* BRIEF
The required output is the exact sequence of lines from the line holding "(** [s.lastIndexOf(c)] for" to the end of the records, inclusive.

### ENTRIES PROVIDED

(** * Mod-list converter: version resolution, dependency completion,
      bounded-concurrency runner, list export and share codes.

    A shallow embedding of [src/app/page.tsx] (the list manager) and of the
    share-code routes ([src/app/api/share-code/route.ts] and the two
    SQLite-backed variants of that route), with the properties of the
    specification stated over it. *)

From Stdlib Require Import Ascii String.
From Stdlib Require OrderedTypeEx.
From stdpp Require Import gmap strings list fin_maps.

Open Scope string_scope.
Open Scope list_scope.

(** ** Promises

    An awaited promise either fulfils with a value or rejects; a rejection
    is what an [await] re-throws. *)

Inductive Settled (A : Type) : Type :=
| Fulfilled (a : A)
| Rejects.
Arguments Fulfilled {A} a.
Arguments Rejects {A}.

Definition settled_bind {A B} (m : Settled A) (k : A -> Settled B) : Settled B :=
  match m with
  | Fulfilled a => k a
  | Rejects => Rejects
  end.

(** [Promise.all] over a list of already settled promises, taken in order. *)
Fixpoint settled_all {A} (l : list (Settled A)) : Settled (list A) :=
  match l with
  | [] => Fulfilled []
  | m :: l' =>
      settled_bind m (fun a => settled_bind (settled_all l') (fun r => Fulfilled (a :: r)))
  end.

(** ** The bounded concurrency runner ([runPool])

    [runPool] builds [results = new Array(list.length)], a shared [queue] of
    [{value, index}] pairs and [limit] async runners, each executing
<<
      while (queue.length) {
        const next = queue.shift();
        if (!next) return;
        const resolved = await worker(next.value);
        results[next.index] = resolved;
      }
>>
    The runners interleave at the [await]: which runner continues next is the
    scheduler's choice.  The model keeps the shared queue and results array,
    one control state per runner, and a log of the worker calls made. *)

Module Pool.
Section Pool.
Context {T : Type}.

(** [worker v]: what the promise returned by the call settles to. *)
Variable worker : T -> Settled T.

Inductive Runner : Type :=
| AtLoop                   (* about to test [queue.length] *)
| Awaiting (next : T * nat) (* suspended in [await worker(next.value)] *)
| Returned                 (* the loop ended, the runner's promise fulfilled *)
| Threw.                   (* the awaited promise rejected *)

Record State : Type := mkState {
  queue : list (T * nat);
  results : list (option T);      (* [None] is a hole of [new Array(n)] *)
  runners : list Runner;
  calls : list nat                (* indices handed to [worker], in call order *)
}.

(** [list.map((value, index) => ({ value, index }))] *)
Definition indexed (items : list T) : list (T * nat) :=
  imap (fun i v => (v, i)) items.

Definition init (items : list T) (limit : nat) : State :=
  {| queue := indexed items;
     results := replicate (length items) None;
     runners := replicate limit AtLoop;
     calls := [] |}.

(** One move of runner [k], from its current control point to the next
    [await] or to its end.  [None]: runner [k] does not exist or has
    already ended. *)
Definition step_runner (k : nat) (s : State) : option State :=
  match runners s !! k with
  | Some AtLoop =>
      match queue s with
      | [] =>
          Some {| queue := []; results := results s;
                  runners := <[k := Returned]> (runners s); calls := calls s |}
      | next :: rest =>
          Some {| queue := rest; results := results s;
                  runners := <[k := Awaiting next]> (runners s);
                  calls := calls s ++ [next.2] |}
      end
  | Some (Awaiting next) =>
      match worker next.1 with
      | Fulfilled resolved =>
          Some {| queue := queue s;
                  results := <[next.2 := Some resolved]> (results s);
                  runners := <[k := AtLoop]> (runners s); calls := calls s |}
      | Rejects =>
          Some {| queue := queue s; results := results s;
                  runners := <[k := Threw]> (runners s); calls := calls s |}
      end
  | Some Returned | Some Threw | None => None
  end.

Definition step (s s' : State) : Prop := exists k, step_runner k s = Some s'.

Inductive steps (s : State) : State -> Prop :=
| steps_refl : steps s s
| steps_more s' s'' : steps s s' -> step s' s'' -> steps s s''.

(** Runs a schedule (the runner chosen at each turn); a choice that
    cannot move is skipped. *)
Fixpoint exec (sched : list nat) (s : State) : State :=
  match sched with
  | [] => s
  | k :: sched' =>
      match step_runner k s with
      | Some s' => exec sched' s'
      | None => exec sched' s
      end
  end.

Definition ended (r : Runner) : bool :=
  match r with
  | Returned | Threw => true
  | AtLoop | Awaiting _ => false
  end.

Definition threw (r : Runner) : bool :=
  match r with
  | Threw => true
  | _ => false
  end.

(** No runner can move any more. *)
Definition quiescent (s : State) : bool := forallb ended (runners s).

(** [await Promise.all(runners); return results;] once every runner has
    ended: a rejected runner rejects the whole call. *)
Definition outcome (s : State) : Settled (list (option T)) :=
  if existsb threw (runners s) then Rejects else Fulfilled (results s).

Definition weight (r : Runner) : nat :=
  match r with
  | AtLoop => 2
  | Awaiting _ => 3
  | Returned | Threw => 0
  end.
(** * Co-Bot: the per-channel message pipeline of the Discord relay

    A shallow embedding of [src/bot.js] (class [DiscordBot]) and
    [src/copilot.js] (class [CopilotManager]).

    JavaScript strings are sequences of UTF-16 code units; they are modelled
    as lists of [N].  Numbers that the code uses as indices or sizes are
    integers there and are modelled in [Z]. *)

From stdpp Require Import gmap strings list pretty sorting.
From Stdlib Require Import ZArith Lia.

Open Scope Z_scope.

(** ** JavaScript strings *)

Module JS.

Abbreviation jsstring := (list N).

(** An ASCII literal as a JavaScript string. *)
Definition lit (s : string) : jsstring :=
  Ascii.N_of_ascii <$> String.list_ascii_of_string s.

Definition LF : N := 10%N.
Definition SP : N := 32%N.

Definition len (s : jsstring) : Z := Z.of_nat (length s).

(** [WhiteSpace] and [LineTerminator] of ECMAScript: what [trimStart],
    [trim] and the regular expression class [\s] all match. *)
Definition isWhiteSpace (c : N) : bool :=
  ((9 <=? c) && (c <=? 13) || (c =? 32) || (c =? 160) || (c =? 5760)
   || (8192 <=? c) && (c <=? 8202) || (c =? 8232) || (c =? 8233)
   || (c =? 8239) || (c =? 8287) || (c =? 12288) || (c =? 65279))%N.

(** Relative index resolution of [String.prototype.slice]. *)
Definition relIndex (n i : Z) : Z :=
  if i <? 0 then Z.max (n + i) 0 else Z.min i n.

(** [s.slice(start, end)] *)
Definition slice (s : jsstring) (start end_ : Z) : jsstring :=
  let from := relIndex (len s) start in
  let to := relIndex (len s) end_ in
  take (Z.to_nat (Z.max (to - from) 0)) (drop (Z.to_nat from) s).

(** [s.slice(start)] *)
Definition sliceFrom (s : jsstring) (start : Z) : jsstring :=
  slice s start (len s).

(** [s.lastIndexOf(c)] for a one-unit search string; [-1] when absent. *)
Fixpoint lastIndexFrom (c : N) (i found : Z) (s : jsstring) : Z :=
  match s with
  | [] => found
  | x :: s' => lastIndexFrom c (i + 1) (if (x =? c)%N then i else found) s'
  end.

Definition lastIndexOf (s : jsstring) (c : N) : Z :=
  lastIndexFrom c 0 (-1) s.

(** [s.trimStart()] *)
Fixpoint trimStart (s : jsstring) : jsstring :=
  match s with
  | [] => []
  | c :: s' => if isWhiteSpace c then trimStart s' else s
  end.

######

* SOLUTION
(** [s.lastIndexOf(c)] for a one-unit search string; [-1] when absent. *)
Fixpoint lastIndexFrom (c : N) (i found : Z) (s : jsstring) : Z :=
  match s with
  | [] => found
  | x :: s' => lastIndexFrom c (i + 1) (if (x =? c)%N then i else found) s'
  end.

Definition lastIndexOf (s : jsstring) (c : N) : Z :=
  lastIndexFrom c 0 (-1) s.

(** [s.trimStart()] *)
Fixpoint trimStart (s : jsstring) : jsstring :=
  match s with
  | [] => []
  | c :: s' => if isWhiteSpace c then trimStart s' else s
  end.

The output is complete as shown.